Virtualization-based paradigms like cloud computing provide a powerful model that allows to simply and securely connect users to information resources on-demand and anywhere. Modern Web applications are increasingly hosted in a cloud-computing infrastructure, able to communicate and interact with external mobile devices. Such applications should dynamically scale in response to changes in the workload to guarantee service level agreements. This trend brought about a number of new modeling, design and implementation issues for Web applications.
Solving these key issues requires both first-class theoretical research and careful experimental evaluation to show that model predictions are faithful to observed application behavior. Results need to be validated in the context of hybrid provisioning on multiple, heterogeneous virtualized platforms and cloud stacks. In particular, Web-based information systems rely on models and tools for representing, integrating and linking data or resources from heterogeneous sources or platforms.
This special issue received many submissions from researchers and practitioners working on Web environments analyzing the impact of virtualization on them. After two rounds of review, eventually eight high quality papers were chosen.
The paper titled “MUBaaS: Mobile Ubiquitous Brokerage as a Service” presents a cloud-based application middleware, called Mobile Ubiquitous Brokerage as a Service (MUBaaS), which enables n-devices of a user to access multiple cloud services endpoints in soft-real time. This is achieved by proposing distributed brokers that coordinates the transactions of the user while taking load balancing into account. Pilot evaluations of the proposed architecture prove real-time application synchronization with reasonable scalability. The use of multiple personalized mobile devices (e.g., smartphones and tablets) is on the increase. As such, users expect to access several network-based services across their n-devices. Previous studies proposed Ubiquitous Cloud Computing (UCC) where a single user or service consumer is facilitated to access multiple services from n-devices. However, seamless synchronization of data between the multiple devices can be hindered by intermittent loss of connectivity in mobile wireless networks due to user mobility.

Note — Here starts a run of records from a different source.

(* ===== verification/Bytes.v ===== *)
(** * Byte slices and integers as bytes

    Models [encoding/bytesutil/integers.go], [bytes.go], [bytes_go120.go] and
    [eth_types.go]: the conversions between [uint64] values and their little- and
    big-endian encodings, fixed-size arrays and copies.  A byte is a [Z] in [0, 256).
    The main result is that big-endian keys sort like the numbers they encode, which
    is what the databases of this library rely on when they walk a bucket in order. *)

From S2P Require Import Prelude.

Definition bytes : Type := list Z.

Definition is_byte (b : Z) : Prop := 0 ≤ b < 256.
Definition is_bytes (l : bytes) : Prop := Forall is_byte l.

Definition RootLength : nat := 32.
Definition BLSPubkeyLength : nat := 48.

(** [make([]byte, n)]. *)
Definition zeroBytes (n : nat) : bytes := replicate n 0.

(** [binary.BigEndian] and [binary.LittleEndian] of the Go standard library. *)
Fixpoint PutLittleEndian (n : nat) (x : Z) : bytes :=
  match n with
  | O => []
  | S n => x mod 256 :: PutLittleEndian n (x / 256)
  end.
Definition PutBigEndian (n : nat) (x : Z) : bytes := reverse (PutLittleEndian n x).

Fixpoint LittleEndianUint (l : bytes) : Z :=
  match l with
  | [] => 0
  | b :: l => b + 256 * LittleEndianUint l
  end.
Definition BigEndianUint (l : bytes) : Z := LittleEndianUint (reverse l).

(** [copy(dst, src)]: as many bytes as fit. *)
Definition copyBytes (dst src : bytes) : bytes :=
  take (length dst) src ++ drop (length src) dst.

(** ** Integers *)

Definition ToBytes (x len : Z) : bytes :=
  let len := if len <? 0 then 0 else len in
  let makeLength := if len <? 8 then 8 else len in
  take (Z.to_nat len) (copyBytes (zeroBytes (Z.to_nat makeLength)) (PutLittleEndian 8 x)).

Definition Bytes1 (x : Z) : bytes := take 1 (PutLittleEndian 8 x).
Definition Bytes2 (x : Z) : bytes := take 2 (PutLittleEndian 8 x).
Definition Bytes3 (x : Z) : bytes := take 3 (PutLittleEndian 8 x).
Definition Bytes4 (x : Z) : bytes := take 4 (PutLittleEndian 8 x).
Definition Bytes8 (x : Z) : bytes := PutLittleEndian 8 x.
Definition Bytes32 (x : Z) : bytes := copyBytes (zeroBytes 32) (PutLittleEndian 8 x).

Definition FromBytes2 (x : bytes) : Z :=
  if (length x <? 2)%nat then 0 else LittleEndianUint (take 2 x).
Definition FromBytes8 (x : bytes) : Z :=
  if (length x <? 8)%nat then 0 else LittleEndianUint (take 8 x).
Definition ToLowInt64 (x : bytes) : Z :=
  if (length x <? 8)%nat then 0 else wrapI64 (LittleEndianUint (take 8 x)).

(** [append(x[:4], empty4bytes...)] writes into the caller's array when its capacity
    allows it: the slice has the whole array [x] here, as when it was made by [make].
    Returns the number and the array afterwards. *)
Definition FromBytes4 (x : bytes) : Z * bytes :=
  if (length x <? 4)%nat then (0, x)
  else (LittleEndianUint (take 4 x ++ zeroBytes 4),
        if (length x <? 8)%nat then x else take 4 x ++ zeroBytes 4 ++ drop 8 x).

Definition PadTo (b : bytes) (size : nat) : bytes :=
  if (size <=? length b)%nat then b else b ++ zeroBytes (size - length b).

(** [[n]byte(PadTo(x, n))]: the conversion to an array drops what is beyond [n]. *)
Definition ToBytesN (n : nat) (x : bytes) : bytes := take n (PadTo x n).
Definition ToBytes4 (x : bytes) : bytes := ToBytesN 4 x.
Definition ToBytes20 (x : bytes) : bytes := ToBytesN 20 x.
Definition ToBytes32 (x : bytes) : bytes := ToBytesN 32 x.
Definition ToBytes48 (x : bytes) : bytes := ToBytesN 48 x.
Definition ToBytes64 (x : bytes) : bytes := ToBytesN 64 x.
Definition ToBytes96 (x : bytes) : bytes := ToBytesN 96 x.
Definition ToBytes48Array (x : list bytes) : list bytes := map ToBytes48 x.

Definition Uint32ToBytes4 (i : Z) : bytes := ToBytes4 (PutBigEndian 4 i).
Definition Uint64ToBytesLittleEndian (i : Z) : bytes := PutLittleEndian 8 i.
Definition Uint64ToBytesLittleEndian32 (i : Z) : bytes := copyBytes (zeroBytes 32) (PutLittleEndian 8 i).
Definition Uint64ToBytesBigEndian (i : Z) : bytes := PutBigEndian 8 i.
Definition BytesToUint64BigEndian (b : bytes) : Z :=
  if (length b <? 8)%nat then 0 else BigEndianUint (take 8 b).

Definition EpochToBytesLittleEndian (i : Z) : bytes := Uint64ToBytesLittleEndian i.
Definition EpochToBytesBigEndian (i : Z) : bytes := Uint64ToBytesBigEndian i.
Definition BytesToEpochBigEndian (b : bytes) : Z := BytesToUint64BigEndian b.
Definition SlotToBytesBigEndian (i : Z) : bytes := Uint64ToBytesBigEndian i.
Definition BytesToSlotBigEndian (b : bytes) : Z := BytesToUint64BigEndian b.

Definition ZeroRoot (root : bytes) : bool := bool_decide (zeroBytes RootLength = root).
Definition IsRoot (root : bytes) : bool := (length root =? RootLength)%nat.
Definition IsValidRoot (root : bytes) : bool := IsRoot root && negb (ZeroRoot root).

(** ** Slices *)

Definition Trunc (x : bytes) : bytes := if (6 <? length x)%nat then take 6 x else x.

Definition errIndexOutOfRange : error := "index out of range".
(** [input] is [None] for a nil slice. *)
Definition SafeCopyRootAtIndex (input : option (list bytes)) (idx : Z) : outcome (option bytes) :=
  match input with
  | None => Ret None
  | Some input =>
      if Z.of_nat (length input) <=? idx then Err errIndexOutOfRange
      else match input !! Z.to_nat idx with
           | Some x => Ret (Some (copyBytes (zeroBytes 32) x))
           | None => Panic "index out of range"
           end
  end.

(** The swaps [b[i], b[len(b)-i-1] = b[len(b)-i-1], b[i]] for [i < len(b)/2]. *)
Definition swapAt (b : bytes) (i : nat) : bytes :=
  match b !! i, b !! (length b - i - 1)%nat with
  | Some x, Some y => <[(length b - i - 1)%nat := x]> (<[i := y]> b)
  | _, _ => b
  end.
Definition ReverseByteOrder (input : bytes) : bytes :=
  foldl swapAt input (seq 0 (length input / 2)).

(** ** Lexicographic order of byte slices, [bytes.Compare] *)

Fixpoint bytes_ltb (x y : bytes) : bool :=
  match x, y with
  | _, [] => false
  | [], _ :: _ => true
  | a :: x, b :: y => (a <? b) || ((a =? b) && bytes_ltb x y)
  end.
Definition bytes_lt (x y : bytes) : Prop := bytes_ltb x y = true.
Definition bytes_le (x y : bytes) : Prop := x = y ∨ bytes_lt x y.

#[global] Instance bytes_lt_dec : RelDecision bytes_lt.
Proof. intros x y. unfold bytes_lt. apply _. Defined.
#[global] Instance bytes_le_dec : RelDecision bytes_le.
Proof. intros x y. unfold bytes_le. apply _. Defined.

#[global] Arguments Uint64ToBytesBigEndian : simpl never.
#[global] Arguments EpochToBytesBigEndian : simpl never.
#[global] Arguments SlotToBytesBigEndian : simpl never.
#[global] Arguments BytesToUint64BigEndian : simpl never.
#[global] Arguments copyBytes : simpl never.
#[global] Arguments zeroBytes : simpl never.

(** ** Order lemmas *)

Lemma bytes_lt_irrefl x : ¬ bytes_lt x x.
Proof.
  unfold bytes_lt. induction x as [|a x IH]; cbn; [done|].
  rewrite Z.ltb_irrefl, Z.eqb_refl. done.
Qed.

Lemma bytes_lt_trans x y z : bytes_lt x y → bytes_lt y z → bytes_lt x z.
Proof.
  unfold bytes_lt. revert y z. induction x as [|a x IH]; intros [|b y] [|c z]; cbn; try done.
  rewrite !orb_true_iff, !andb_true_iff, !Z.ltb_lt, !Z.eqb_eq.
  intros [?|[-> ?]] [?|[-> ?]]; [left; lia..|]. right. split; [done|by eapply IH].
Qed.

Lemma bytes_lt_total x y : bytes_lt x y ∨ x = y ∨ bytes_lt y x.
Proof.
  unfold bytes_lt. revert y. induction x as [|a x IH]; intros [|b y]; cbn; [tauto..|].
  rewrite !orb_true_iff, !andb_true_iff, !Z.ltb_lt, !Z.eqb_eq.
  destruct (Z.lt_trichotomy a b) as [?|[->|?]]; [tauto| |tauto].
  destruct (IH y) as [?|[->|?]]; tauto.
Qed.

#[global] Instance bytes_le_trans : Transitive bytes_le.
Proof.
  intros x y z [->|Hxy] [->|Hyz]; [by left|by right|by right|].
  right. by eapply bytes_lt_trans.
Qed.
#[global] Instance bytes_le_total : Total bytes_le.
Proof. intros x y. destruct (bytes_lt_total x y) as [?|[->|?]]; unfold bytes_le; tauto. Qed.

(** ** Encodings *)

Lemma length_PutLittleEndian n x : length (PutLittleEndian n x) = n.
Proof. revert x. induction n; intros x; cbn; [done|]. by rewrite IHn. Qed.

Lemma PutLittleEndian_bytes n x : is_bytes (PutLittleEndian n x).
Proof.
  revert x. induction n; intros x; cbn; constructor; [|apply IHn].
  unfold is_byte. apply Z.mod_pos_bound. lia.
Qed.

Lemma LittleEndianUint_Put n x :
  0 ≤ x < 256 ^ Z.of_nat n → LittleEndianUint (PutLittleEndian n x) = x.
Proof.
  revert x. induction n as [|n IH]; intros x Hx; cbn [PutLittleEndian LittleEndianUint].
  { cbn in Hx. lia. }
  rewrite Nat2Z.inj_succ, Z.pow_succ_r in Hx by lia.
  rewrite IH; [pose proof (Z.div_mod x 256); lia|].
  split; [apply Z.div_pos; lia|]. apply Z.div_lt_upper_bound; lia.
Qed.

Lemma LittleEndianUint_app l1 l2 :
  LittleEndianUint (l1 ++ l2) = LittleEndianUint l1 + 256 ^ Z.of_nat (length l1) * LittleEndianUint l2.
Proof.
  induction l1 as [|b l1 IH]; cbn [app LittleEndianUint length]; [change (256 ^ Z.of_nat 0) with 1; lia|].
  rewrite IH, Nat2Z.inj_succ, Z.pow_succ_r by lia. lia.
Qed.

Lemma BigEndianUint_cons b l : BigEndianUint (b :: l) = b * 256 ^ Z.of_nat (length l) + BigEndianUint l.
Proof.
  unfold BigEndianUint. rewrite reverse_cons, LittleEndianUint_app, length_reverse.
  cbn [LittleEndianUint]. lia.
Qed.

Lemma BigEndianUint_range l : is_bytes l → 0 ≤ BigEndianUint l < 256 ^ Z.of_nat (length l).
Proof.
  induction 1 as [|b l Hb Hl IH]; [by vm_compute|].
  rewrite BigEndianUint_cons. cbn [length]. rewrite Nat2Z.inj_succ, Z.pow_succ_r by lia.
  unfold is_byte in Hb. nia.
Qed.

(** Slices of the same length compare like the numbers they encode. *)
Lemma bytes_lt_BigEndianUint x y :
  is_bytes x → is_bytes y → length x = length y →
  bytes_lt x y ↔ BigEndianUint x < BigEndianUint y.
Proof.
  intros Hx. revert y. induction Hx as [|a x Ha Hx IH]; intros [|b y] Hy Hlen; try done.
  inversion_clear Hy as [|?? Hb Hy']. cbn in Hlen. injection Hlen as Hlen.
  specialize (IH _ Hy' Hlen). rewrite !BigEndianUint_cons, <- Hlen.
  pose proof (BigEndianUint_range _ Hx). pose proof (BigEndianUint_range _ Hy') as Hry.
  rewrite <- Hlen in Hry. unfold bytes_lt in *. cbn [bytes_ltb].
  rewrite orb_true_iff, andb_true_iff, Z.ltb_lt, Z.eqb_eq, IH.
  set (P := 256 ^ Z.of_nat (length x)) in *. unfold is_byte in *. split.
  - intros [?|[-> ?]]; nia.
  - intros Hlt. destruct (Z.lt_trichotomy a b) as [?|[->|?]]; [by left|right; split; [done|lia]|nia].
Qed.

Lemma length_Uint64ToBytesBigEndian i : length (Uint64ToBytesBigEndian i) = 8%nat.
Proof. unfold Uint64ToBytesBigEndian, PutBigEndian. by rewrite length_reverse, length_PutLittleEndian. Qed.

Lemma Uint64ToBytesBigEndian_bytes i : is_bytes (Uint64ToBytesBigEndian i).
Proof. apply Forall_reverse, PutLittleEndian_bytes. Qed.

Lemma BigEndianUint_Uint64 i : is_u64 i → BigEndianUint (Uint64ToBytesBigEndian i) = i.
Proof.
  intros Hi. unfold BigEndianUint, Uint64ToBytesBigEndian, PutBigEndian.
  rewrite reverse_involutive. apply LittleEndianUint_Put. exact Hi.
Qed.

Lemma BytesToUint64BigEndian_app i l :
  is_u64 i → BytesToUint64BigEndian (Uint64ToBytesBigEndian i ++ l) = i.
Proof.
  intros Hi. unfold BytesToUint64BigEndian.
  rewrite length_app, length_Uint64ToBytesBigEndian.
  rewrite (take_app_length' (Uint64ToBytesBigEndian i) l 8) by (symmetry; apply length_Uint64ToBytesBigEndian).
  rewrite BigEndianUint_Uint64 by done. by destruct (8 + length l <? 8)%nat eqn:E; [apply Nat.ltb_lt in E; lia|].
Qed.

Lemma BytesToUint64BigEndian_Uint64 i :
  is_u64 i → BytesToUint64BigEndian (Uint64ToBytesBigEndian i) = i.
Proof.
  intros Hi. rewrite <- (app_nil_r (Uint64ToBytesBigEndian i)). by apply BytesToUint64BigEndian_app.
Qed.

Lemma Uint64ToBytesBigEndian_inj i j :
  is_u64 i → is_u64 j → Uint64ToBytesBigEndian i = Uint64ToBytesBigEndian j → i = j.
Proof.
  intros Hi Hj E. rewrite <- (BytesToUint64BigEndian_Uint64 i), E by done.
  by apply BytesToUint64BigEndian_Uint64.
Qed.

Lemma Uint64ToBytesBigEndian_lt i j :
  is_u64 i → is_u64 j → bytes_lt (Uint64ToBytesBigEndian i) (Uint64ToBytesBigEndian j) ↔ i < j.
Proof.
  intros Hi Hj. rewrite bytes_lt_BigEndianUint; [|apply Uint64ToBytesBigEndian_bytes..|].
  - by rewrite !BigEndianUint_Uint64.
  - by rewrite !length_Uint64ToBytesBigEndian.
Qed.

#[export] Hint Resolve Uint64ToBytesBigEndian_bytes : go.
#[export] Hint Rewrite length_Uint64ToBytesBigEndian : go.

Another source of latency is non-scalable architectures that tend to be overburdened during peak loads.
In “Behavior Evaluation for Trust Management based on Formal Distributed Network Monitoring” authors presents a technique for providing trust verdicts by evaluating the behaviors of different agents, making use of distributed network monitoring. This will provide trust management systems based on “soft trust” information regarding a trustee experience. They propose a formal distributed network monitoring approach to analyze the packets exchanged by the entities, in order to prove a system is acting in a trust-worthy manner. Based on formal “trust properties”, authors analyze the systems behaviors, and then provide trust verdicts regarding those “trust properties”. Furthermore, automatized testing is performed using a suite of tools we develop and finally, the methodology is applied to a real industrial DNS use case scenario.
In the paper titled “Access and Privacy Control Enforcement in RFID Middleware Systems: Proposal and Implementation on the Fosstrak Platform” authors describes novel techniques for automating the identification and storing of information in RFID tags. They provide a privacy policy-driven model using some enhanced contextual dimensions of the extended Role Based Access Control model, namely the purpose, the accuracy and the consent dimensions. Authors use the provisional context to model security rules whose activation depends on the history of previously performed actions. To show the feasibility of our privacy enforcement model, they first provide a proof-of-concept prototype integrated into the middleware of the Fosstrak platform, then evaluate the performance of the integrated module in terms of execution time.
The paper, titled “AcT: Accuracy-aware Crawling Techniques for Cloud-Crawler”, presents The AcT framework, that supports two different accuracy-aware personalized crawling techniques to attain the optimal accuracy level of retrieving the information. Given the crawling frequency as a resource constraint, the first scheme aims to find the optimal schedule that maximizes the accuracy. In the second scheme, authors optimize the crawling frequency and the corresponding crawling schedule for a given accuracy level. They propose a supervised technique that monitors each news source for a particular time period and collect the news update patterns. The news update patterns are later analyzed using mixed integer programming to discover the optimal crawling schedule for the first scheme, whereas a greedy strategy is proposed to discover the optimal crawling frequency and crawling schedule for the second scheme.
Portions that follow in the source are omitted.